Scan the data, and whenever a line contains "Some", copy it.

▸ **Data supplied**:
-.-.-

(* ===== verification/FdtSw.v ===== *)
(** libfdt/fdt_sw.c: the sequential writer, and fdt_empty_tree.c. *)
From S2P Require Import Prelude Monad Memory Libfdt Fdt FdtRo FdtRw.

Definition fdt_sw_probe_ (m : mem) (fdt : Z) : res Z :=
  if negb (can_assume ASSUME_VALID_INPUT) then
    let! magic := fdt_magic m fdt in
    if magic =? FDT_MAGIC then Ret (- FDT_ERR_BADSTATE)
    else if negb (magic =? FDT_SW_MAGIC) then Ret (- FDT_ERR_BADMAGIC)
    else Ret 0
  else Ret 0.

(** 'memrsv' state: initial state after [fdt_create]. *)
Definition fdt_sw_probe_memrsv_ (m : mem) (fdt : Z) : res Z :=
  let! err := fdt_sw_probe_ m fdt in
  if negb (err =? 0) then Ret err else
  let! off_strings := fdt_off_dt_strings m fdt in
  if negb (can_assume ASSUME_VALID_INPUT) && negb (off_strings =? 0)
  then Ret (- FDT_ERR_BADSTATE) else Ret 0.

(** 'struct' state: entered by [fdt_finish_reservemap]. *)
Definition fdt_sw_probe_struct_ (m : mem) (fdt : Z) : res Z :=
  let! err := fdt_sw_probe_ m fdt in
  if negb (err =? 0) then Ret err else
  let! off_strings := fdt_off_dt_strings m fdt in
  let! totalsize := fdt_totalsize m fdt in
  if negb (can_assume ASSUME_VALID_INPUT) && negb (off_strings =? totalsize)
  then Ret (- FDT_ERR_BADSTATE) else Ret 0.

Definition sw_flags (m : mem) (fdt : Z) : res Z := fdt_last_comp_version m fdt.

(** Returns the grabbed space, or None when there is not enough. *)
Definition fdt_grab_space_ (m : mem) (fdt len : Z) : res (option Z * mem) :=
  let! offset := fdt_size_dt_struct m fdt in
  let! totalsize := fdt_totalsize m fdt in
  let! off_struct := fdt_off_dt_struct m fdt in
  let! size_strings := fdt_size_dt_strings m fdt in
  let spaceleft := u32 (totalsize - off_struct - size_strings) in
  if (u64 (offset + len) <? offset) || (spaceleft <? u64 (offset + len)) then Ret (None, m) else
  let! m := fdt_set_size_dt_struct m fdt (u32 (offset + len)) in
  let! p := fdt_offset_ptr_w_ m fdt (s32 offset) in
  Ret (Some p, m).

Definition fdt_create_with_flags (m : mem) (buf bufsize flags : Z) : res (Z * mem) :=
  let hdrsize := FDT_ALIGN sizeof_fdt_header sizeof_fdt_reserve_entry in
  let fdt := buf in
  if bufsize <? hdrsize then Ret (- FDT_ERR_NOSPACE, m) else
  if negb (Z.land flags (Z.lnot FDT_CREATE_FLAGS_ALL) =? 0) then Ret (- FDT_ERR_BADFLAGS, m) else
  let! m := memset m buf x00 bufsize in
  (* magic and last_comp_version keep intermediate state during the fdt
     creation process, which is replaced with the proper FDT format by
     fdt_finish(). *)
  let! m := fdt_set_magic m fdt FDT_SW_MAGIC in
  let! m := fdt_set_version m fdt FDT_LAST_SUPPORTED_VERSION in
  let! m := fdt_set_last_comp_version m fdt flags in
  let! m := fdt_set_totalsize m fdt bufsize in
  let! m := fdt_set_off_mem_rsvmap m fdt hdrsize in
  let! off_rsv := fdt_off_mem_rsvmap m fdt in
  let! m := fdt_set_off_dt_struct m fdt off_rsv in
  let! m := fdt_set_off_dt_strings m fdt 0 in
  Ret (0, m).

Definition fdt_create (m : mem) (buf bufsize : Z) : res (Z * mem) :=
  fdt_create_with_flags m buf bufsize 0.

Definition fdt_resize (m : mem) (fdt buf bufsize : Z) : res (Z * mem) :=
  let! err := fdt_sw_probe_ m fdt in
  if negb (err =? 0) then Ret (err, m) else
  if bufsize <? 0 then Ret (- FDT_ERR_NOSPACE, m) else
  let! off_struct := fdt_off_dt_struct m fdt in
  let! size_struct := fdt_size_dt_struct m fdt in
  let headsize := u32 (off_struct + size_struct) in
  let! tailsize := fdt_size_dt_strings m fdt in
  let! totalsize := fdt_totalsize m fdt in
  if negb (can_assume ASSUME_VALID_DTB) && (totalsize <? headsize + tailsize)
  then Ret (- FDT_ERR_INTERNAL, m) else
  if bufsize <? headsize + tailsize then Ret (- FDT_ERR_NOSPACE, m) else
  let oldtail := fdt + totalsize - tailsize in
  let newtail := buf + bufsize - tailsize in
  (* Two cases to avoid clobbering data if the old and new buffers partially
     overlap *)
  let! m :=
    if buf <=? fdt then
      let! m := memmove m buf fdt headsize in
      memmove m newtail oldtail tailsize
    else
      let! m := memmove m newtail oldtail tailsize in
      memmove m buf fdt headsize in
  let! m := fdt_set_totalsize m buf bufsize in
  let! off_strings := fdt_off_dt_strings m buf in
  if negb (off_strings =? 0) then
    let! m := fdt_set_off_dt_strings m buf bufsize in
    Ret (0, m)
  else Ret (0, m).

Definition fdt_add_reservemap_entry (m : mem) (fdt addr size : Z) : res (Z * mem) :=
  let! err := fdt_sw_probe_memrsv_ m fdt in
  if negb (err =? 0) then Ret (err, m) else
  let! off_struct := fdt_off_dt_struct m fdt in
  let offset := s32 off_struct in
  let! totalsize := fdt_totalsize m fdt in
  if totalsize <? u64 (offset + sizeof_fdt_reserve_entry) then Ret (- FDT_ERR_NOSPACE, m) else
  let re := fdt + offset in
  let! m := st64 m (re_address re) addr in
  let! m := st64 m (re_size re) size in
  let! m := fdt_set_off_dt_struct m fdt (u32 (offset + sizeof_fdt_reserve_entry)) in
  Ret (0, m).

Definition fdt_finish_reservemap (m : mem) (fdt : Z) : res (Z * mem) :=
  let! '(err, m) := fdt_add_reservemap_entry m fdt 0 0 in
  if negb (err =? 0) then Ret (err, m) else
  let! totalsize := fdt_totalsize m fdt in
  let! m := fdt_set_off_dt_strings m fdt totalsize in
  Ret (0, m).

Definition fdt_begin_node (m : mem) (fdt : Z) (name : list byte) : res (Z * mem) :=
  let! err := fdt_sw_probe_struct_ m fdt in
  if negb (err =? 0) then Ret (err, m) else
  let! namelen := sint (Z.of_nat (length name) + 1) in
  let! '(nh, m) := fdt_grab_space_ m fdt (sizeof_fdt_node_header + FDT_TAGALIGN namelen) in
  match nh with
  | None => Ret (- FDT_ERR_NOSPACE, m)
  | Some nh =>
    let! m := st32 m (nh_tag nh) FDT_BEGIN_NODE in
    let! m := store_bytes m (nh_name nh) (name ++ [x00]) in
    Ret (0, m)
  end.

Definition fdt_end_node (m : mem) (fdt : Z) : res (Z * mem) :=
  let! err := fdt_sw_probe_struct_ m fdt in
  if negb (err =? 0) then Ret (err, m) else
  let! '(en, m) := fdt_grab_space_ m fdt FDT_TAGSIZE in
  match en with
  | None => Ret (- FDT_ERR_NOSPACE, m)
  | Some en =>
    let! m := st32 m en FDT_END_NODE in
    Ret (0, m)
  end.

(** The offset of the new string relative to the end of the table, 0 when
    there is no more room. *)
Definition fdt_add_string_ (m : mem) (fdt : Z) (s : list byte) : res (Z * mem) :=
  let! totalsize := fdt_totalsize m fdt in
  let strtab := fdt + totalsize in
  let! strtabsize := fdt_size_dt_strings m fdt in
  let len := u32 (Z.of_nat (length s) + 1) in
  let offset := u32 (strtabsize + len) in
  let! off_struct := fdt_off_dt_struct m fdt in
  let! size_struct := fdt_size_dt_struct m fdt in
  let struct_top := u32 (off_struct + size_struct) in
  if u32 (totalsize - offset) <? struct_top then Ret (0, m) (* no more room :( *) else
  let! m := store_bytes m (strtab - offset) (s ++ [x00]) in
  let! m := fdt_set_size_dt_strings m fdt (u32 (strtabsize + len)) in
  Ret (s32 (- offset), m).

(** Must only be used to roll back in case of error. *)
Definition fdt_sw_del_last_string_ (m : mem) (fdt : Z) (s : list byte) : res mem :=
  let! strtabsize := fdt_size_dt_strings m fdt in
  let! len := sint (Z.of_nat (length s) + 1) in
  let! size := sint (s32 strtabsize - len) in
  fdt_set_size_dt_strings m fdt size.

(** Returns the relative offset and [*allocated]. *)
Definition fdt_sw_find_add_string_ (m : mem) (fdt : Z) (s : list byte) : res (Z * bool * mem) :=
  let! totalsize := fdt_totalsize m fdt in
  let strtab := fdt + totalsize in
  let! size_strings := fdt_size_dt_strings m fdt in
  let strtabsize := s32 size_strings in
  let! p := fdt_find_string_ m (strtab - strtabsize) strtabsize s in
  match p with
  | Some p => Ret (s32 (p - strtab), false, m)
  | None =>
    let! '(off, m) := fdt_add_string_ m fdt s in
    Ret (off, true, m)
  end.

(** Returns the error code and [*valp]. *)
Definition fdt_property_placeholder (m : mem) (fdt : Z) (name : list byte) (len : Z)
    : res (Z * option Z * mem) :=
  let! err := fdt_sw_probe_struct_ m fdt in
  if negb (err =? 0) then Ret (err, None, m) else
  (* String de-duplication can be slow, _NO_NAME_DEDUP skips it *)
  let! flags := sw_flags m fdt in
  let! '(nameoff, allocated, m) :=
    if negb (Z.land flags FDT_CREATE_FLAG_NO_NAME_DEDUP =? 0) then
      let! '(nameoff, m) := fdt_add_string_ m fdt name in
      Ret (nameoff, true, m)
    else fdt_sw_find_add_string_ m fdt name in
  if nameoff =? 0 then Ret (- FDT_ERR_NOSPACE, None, m) else
  let! '(prop, m) := fdt_grab_space_ m fdt (u64 (sizeof_fdt_property + FDT_TAGALIGN len)) in
  match prop with
  | None =>
    let! m := if (allocated : bool) then fdt_sw_del_last_string_ m fdt name else Ret m in
    Ret (- FDT_ERR_NOSPACE, None, m)
  | Some prop =>
    let! m := st32 m (prop_tag prop) FDT_PROP in
    let! m := st32 m (prop_nameoff prop) nameoff in
    let! m := st32 m (prop_len prop) len in
    Ret (0, Some (prop_data prop), m)
  end.

Definition fdt_property (m : mem) (fdt : Z) (name val : list byte) : res (Z * mem) :=
  let len := Z.of_nat (length val) in
  let! '(ret, ptr, m) := fdt_property_placeholder m fdt name len in
  if negb (ret =? 0) then Ret (ret, m) else
  let! ptr := nonnull ptr in
  let! m := store_bytes m ptr val in
  Ret (0, m).

Definition fdt_property_u32 (m : mem) (fdt : Z) (name : list byte) (val : Z) : res (Z * mem) :=
  fdt_property m fdt name (be_enc32 val).

Definition fdt_property_u64 (m : mem) (fdt : Z) (name : list byte) (val : Z) : res (Z * mem) :=
  fdt_property m fdt name (be_enc64 val).

Definition fdt_property_cell (m : mem) (fdt : Z) (name : list byte) (val : Z) : res (Z * mem) :=
  fdt_property_u32 m fdt name val.

(** One round of the loop of [fdt_finish] that corrects the string offsets;
    breaks with the last [nextoffset]. *)
Definition fdt_finish_body (fdt : Z) (st : mem * Z) : res (ctl (mem * Z) (mem * Z)) :=
  let '(m, offset) := st in
  let! '(tag, nextoffset) := fdt_next_tag m fdt offset in
  if tag =? FDT_END then Ret (Break (m, nextoffset)) else
  let! m :=
    if tag =? FDT_PROP then
      let! prop := fdt_offset_ptr_w_ m fdt offset in
      let! nameoff := fdt32_to_cpu_at m (prop_nameoff prop) in
      let! size_strings := fdt_size_dt_strings m fdt in
      let nameoff := s32 (s32 nameoff + size_strings) in
      st32 m (prop_nameoff prop) nameoff
    else Ret m in
  Ret (Continue (m, nextoffset)).

Definition fdt_finish (m : mem) (fdt : Z) : res (Z * mem) :=
  let p := fdt in
  let! err := fdt_sw_probe_struct_ m fdt in
  if negb (err =? 0) then Ret (err, m) else
  (* Add terminator *)
  let! '(end_, m) := fdt_grab_space_ m fdt 4 in
  match end_ with
  | None => Ret (- FDT_ERR_NOSPACE, m)
  | Some end_ =>
    let! m := st32 m end_ FDT_END in
    (* Relocate the string table *)
    let! totalsize := fdt_totalsize m fdt in
    let! size_strings := fdt_size_dt_strings m fdt in
    let oldstroffset := s32 (totalsize - size_strings) in
    let! off_struct := fdt_off_dt_struct m fdt in
    let! size_struct := fdt_size_dt_struct m fdt in
    let newstroffset := s32 (off_struct + size_struct) in
    let! m := memmove m (p + newstroffset) (p + oldstroffset) size_strings in
    let! m := fdt_set_off_dt_strings m fdt newstroffset in
    (* Walk the structure, correcting string offsets *)
    let! '(m, nextoffset) := loop (fdt_finish_body fdt) (m, 0) in
    if nextoffset <? 0 then Ret (nextoffset, m) else
    (* Finally, adjust the header *)
    let! size_strings := fdt_size_dt_strings m fdt in
    let! m := fdt_set_totalsize m fdt (u32 (newstroffset + size_strings)) in
    (* And fix up fields that were keeping intermediate state. *)
    let! m := fdt_set_last_comp_version m fdt FDT_LAST_COMPATIBLE_VERSION in
    let! m := fdt_set_magic m fdt FDT_MAGIC in
    Ret (0, m)
  end.

(** ** fdt_empty_tree.c *)

Definition fdt_create_empty_tree (m : mem) (buf bufsize : Z) : res (Z * mem) :=
  let! '(err, m) := fdt_create m buf bufsize in
  if negb (err =? 0) then Ret (err, m) else
  let! '(err, m) := fdt_finish_reservemap m buf in
  if negb (err =? 0) then Ret (err, m) else
  let! '(err, m) := fdt_begin_node m buf (str "") in
  if negb (err =? 0) then Ret (err, m) else
  let! '(err, m) := fdt_end_node m buf in
  if negb (err =? 0) then Ret (err, m) else
  let! '(err, m) := fdt_finish m buf in
  if negb (err =? 0) then Ret (err, m) else
  fdt_open_into m buf buf bufsize.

-.-.-

▸ **Response to the exercise**:
  Ret (Some p, m).
  | Some nh =>
  | Some en =>
  | Some p => Ret (s32 (p - strtab), false, m)
  | Some prop =>
    Ret (0, Some (prop_data prop), m)
  | Some end_ =>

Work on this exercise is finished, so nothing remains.